(Saved data entries)
************
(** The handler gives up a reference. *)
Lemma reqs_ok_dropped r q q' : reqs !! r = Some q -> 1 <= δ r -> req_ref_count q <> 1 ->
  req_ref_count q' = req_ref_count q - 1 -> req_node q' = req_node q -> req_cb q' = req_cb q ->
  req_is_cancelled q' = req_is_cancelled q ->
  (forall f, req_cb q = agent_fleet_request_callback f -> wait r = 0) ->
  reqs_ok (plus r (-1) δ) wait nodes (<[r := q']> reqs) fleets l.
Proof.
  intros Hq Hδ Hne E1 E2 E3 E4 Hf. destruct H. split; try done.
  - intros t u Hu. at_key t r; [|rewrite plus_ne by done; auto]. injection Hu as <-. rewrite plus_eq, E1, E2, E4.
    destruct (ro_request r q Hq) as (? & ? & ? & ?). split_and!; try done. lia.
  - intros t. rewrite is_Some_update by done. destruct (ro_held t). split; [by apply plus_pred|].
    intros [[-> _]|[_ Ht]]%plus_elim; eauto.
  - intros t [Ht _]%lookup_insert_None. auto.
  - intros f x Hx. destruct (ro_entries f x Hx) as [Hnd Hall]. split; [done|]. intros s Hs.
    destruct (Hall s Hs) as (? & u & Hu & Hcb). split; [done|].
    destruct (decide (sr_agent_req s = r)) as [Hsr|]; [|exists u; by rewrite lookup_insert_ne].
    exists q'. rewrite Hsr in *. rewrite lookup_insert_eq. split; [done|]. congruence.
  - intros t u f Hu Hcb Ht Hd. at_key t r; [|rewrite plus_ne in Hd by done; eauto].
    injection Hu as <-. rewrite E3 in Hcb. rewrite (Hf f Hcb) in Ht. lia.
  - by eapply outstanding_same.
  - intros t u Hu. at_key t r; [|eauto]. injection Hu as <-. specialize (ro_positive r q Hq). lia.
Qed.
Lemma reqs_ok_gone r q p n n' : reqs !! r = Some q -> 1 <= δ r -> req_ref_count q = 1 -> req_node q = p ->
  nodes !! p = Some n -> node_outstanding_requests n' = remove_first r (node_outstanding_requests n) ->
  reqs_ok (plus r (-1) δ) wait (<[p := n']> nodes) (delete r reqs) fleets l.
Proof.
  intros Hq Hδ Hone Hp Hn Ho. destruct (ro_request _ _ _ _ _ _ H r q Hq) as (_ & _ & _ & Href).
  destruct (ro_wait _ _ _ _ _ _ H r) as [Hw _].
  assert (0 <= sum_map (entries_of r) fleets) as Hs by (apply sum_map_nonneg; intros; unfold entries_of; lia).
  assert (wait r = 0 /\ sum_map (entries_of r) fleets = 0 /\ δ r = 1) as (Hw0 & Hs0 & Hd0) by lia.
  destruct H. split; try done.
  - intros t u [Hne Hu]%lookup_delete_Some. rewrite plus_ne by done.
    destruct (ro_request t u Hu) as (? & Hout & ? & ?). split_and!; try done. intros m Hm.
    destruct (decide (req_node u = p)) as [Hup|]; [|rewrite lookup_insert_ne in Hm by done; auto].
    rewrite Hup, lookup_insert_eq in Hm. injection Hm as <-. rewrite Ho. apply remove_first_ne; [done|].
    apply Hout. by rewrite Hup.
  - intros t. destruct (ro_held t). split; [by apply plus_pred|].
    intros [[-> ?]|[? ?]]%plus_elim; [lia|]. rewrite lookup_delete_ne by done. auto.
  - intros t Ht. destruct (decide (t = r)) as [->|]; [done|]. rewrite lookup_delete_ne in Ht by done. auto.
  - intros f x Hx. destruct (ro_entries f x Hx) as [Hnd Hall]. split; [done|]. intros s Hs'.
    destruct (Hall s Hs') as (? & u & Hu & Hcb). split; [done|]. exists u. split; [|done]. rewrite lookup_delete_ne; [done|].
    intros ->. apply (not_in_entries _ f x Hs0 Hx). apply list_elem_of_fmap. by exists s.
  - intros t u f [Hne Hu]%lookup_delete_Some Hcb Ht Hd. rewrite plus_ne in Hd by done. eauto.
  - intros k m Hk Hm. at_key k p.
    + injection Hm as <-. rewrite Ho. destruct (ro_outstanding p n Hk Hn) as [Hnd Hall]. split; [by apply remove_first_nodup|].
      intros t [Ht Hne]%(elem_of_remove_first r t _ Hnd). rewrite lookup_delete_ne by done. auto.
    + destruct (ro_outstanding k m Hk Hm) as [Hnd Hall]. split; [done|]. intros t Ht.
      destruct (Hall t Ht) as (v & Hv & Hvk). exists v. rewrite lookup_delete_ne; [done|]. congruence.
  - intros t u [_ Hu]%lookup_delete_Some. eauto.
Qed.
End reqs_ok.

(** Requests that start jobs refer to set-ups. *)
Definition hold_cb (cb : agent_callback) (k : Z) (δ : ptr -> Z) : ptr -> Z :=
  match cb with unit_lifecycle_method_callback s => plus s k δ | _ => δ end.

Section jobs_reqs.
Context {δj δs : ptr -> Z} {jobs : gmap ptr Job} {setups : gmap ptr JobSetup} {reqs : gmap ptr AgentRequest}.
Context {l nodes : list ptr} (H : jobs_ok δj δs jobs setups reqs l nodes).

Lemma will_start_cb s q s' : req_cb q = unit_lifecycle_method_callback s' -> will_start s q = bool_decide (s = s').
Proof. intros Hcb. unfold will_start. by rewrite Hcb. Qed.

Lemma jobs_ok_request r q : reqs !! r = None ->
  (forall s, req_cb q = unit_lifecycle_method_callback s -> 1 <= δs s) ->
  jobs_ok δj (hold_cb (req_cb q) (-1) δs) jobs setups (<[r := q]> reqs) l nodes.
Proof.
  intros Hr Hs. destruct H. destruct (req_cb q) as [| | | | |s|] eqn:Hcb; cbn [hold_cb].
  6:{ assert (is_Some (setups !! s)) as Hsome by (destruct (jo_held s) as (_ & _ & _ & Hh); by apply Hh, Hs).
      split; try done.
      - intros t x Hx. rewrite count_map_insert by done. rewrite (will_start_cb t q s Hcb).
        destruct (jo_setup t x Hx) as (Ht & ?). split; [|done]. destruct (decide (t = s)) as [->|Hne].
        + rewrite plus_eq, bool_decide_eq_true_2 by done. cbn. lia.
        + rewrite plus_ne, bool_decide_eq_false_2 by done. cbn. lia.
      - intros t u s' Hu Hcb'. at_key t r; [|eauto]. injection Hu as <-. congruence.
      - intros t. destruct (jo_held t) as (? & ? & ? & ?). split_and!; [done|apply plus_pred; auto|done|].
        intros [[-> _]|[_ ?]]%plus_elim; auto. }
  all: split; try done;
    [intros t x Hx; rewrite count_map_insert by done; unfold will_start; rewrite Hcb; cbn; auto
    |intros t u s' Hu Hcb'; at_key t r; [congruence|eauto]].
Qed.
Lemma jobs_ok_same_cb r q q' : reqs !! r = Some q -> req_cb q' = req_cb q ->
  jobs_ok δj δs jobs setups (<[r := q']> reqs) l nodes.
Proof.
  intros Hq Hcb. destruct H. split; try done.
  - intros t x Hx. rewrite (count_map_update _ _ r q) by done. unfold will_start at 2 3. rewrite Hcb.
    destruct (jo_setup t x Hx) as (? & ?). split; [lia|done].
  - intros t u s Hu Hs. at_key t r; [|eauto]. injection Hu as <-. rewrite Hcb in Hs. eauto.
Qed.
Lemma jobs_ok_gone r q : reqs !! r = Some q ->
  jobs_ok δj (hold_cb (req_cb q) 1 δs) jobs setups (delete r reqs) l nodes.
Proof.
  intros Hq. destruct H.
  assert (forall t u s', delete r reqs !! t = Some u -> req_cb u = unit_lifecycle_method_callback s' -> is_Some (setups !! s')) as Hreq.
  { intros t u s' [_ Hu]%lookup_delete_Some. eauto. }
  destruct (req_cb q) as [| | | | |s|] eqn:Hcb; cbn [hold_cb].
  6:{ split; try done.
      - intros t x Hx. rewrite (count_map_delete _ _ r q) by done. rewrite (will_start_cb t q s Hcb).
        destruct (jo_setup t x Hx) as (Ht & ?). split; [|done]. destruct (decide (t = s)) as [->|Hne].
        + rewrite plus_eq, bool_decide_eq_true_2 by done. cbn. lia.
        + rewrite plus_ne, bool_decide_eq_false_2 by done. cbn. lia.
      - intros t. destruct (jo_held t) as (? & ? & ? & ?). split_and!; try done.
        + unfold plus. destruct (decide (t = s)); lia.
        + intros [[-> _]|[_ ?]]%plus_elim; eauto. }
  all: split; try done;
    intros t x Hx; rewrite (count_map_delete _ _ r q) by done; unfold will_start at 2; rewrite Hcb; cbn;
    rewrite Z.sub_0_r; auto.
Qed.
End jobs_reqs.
************
Check each line above for the string "eauto", then copy the ones that have it.

    intros [[-> _]|[_ Ht]]%plus_elim; eauto.
  - intros t u f Hu Hcb Ht Hd. at_key t r; [|rewrite plus_ne in Hd by done; eauto].
  - intros t u Hu. at_key t r; [|eauto]. injection Hu as <-. specialize (ro_positive r q Hq). lia.
  - intros t u f [Hne Hu]%lookup_delete_Some Hcb Ht Hd. rewrite plus_ne in Hd by done. eauto.
  - intros t u [_ Hu]%lookup_delete_Some. eauto.
      - intros t u s' Hu Hcb'. at_key t r; [|eauto]. injection Hu as <-. congruence.
    |intros t u s' Hu Hcb'; at_key t r; [congruence|eauto]].
  - intros t u s Hu Hs. at_key t r; [|eauto]. injection Hu as <-. rewrite Hcb in Hs. eauto.
  { intros t u s' [_ Hu]%lookup_delete_Some. eauto. }
        + intros [[-> _]|[_ ?]]%plus_elim; eauto. }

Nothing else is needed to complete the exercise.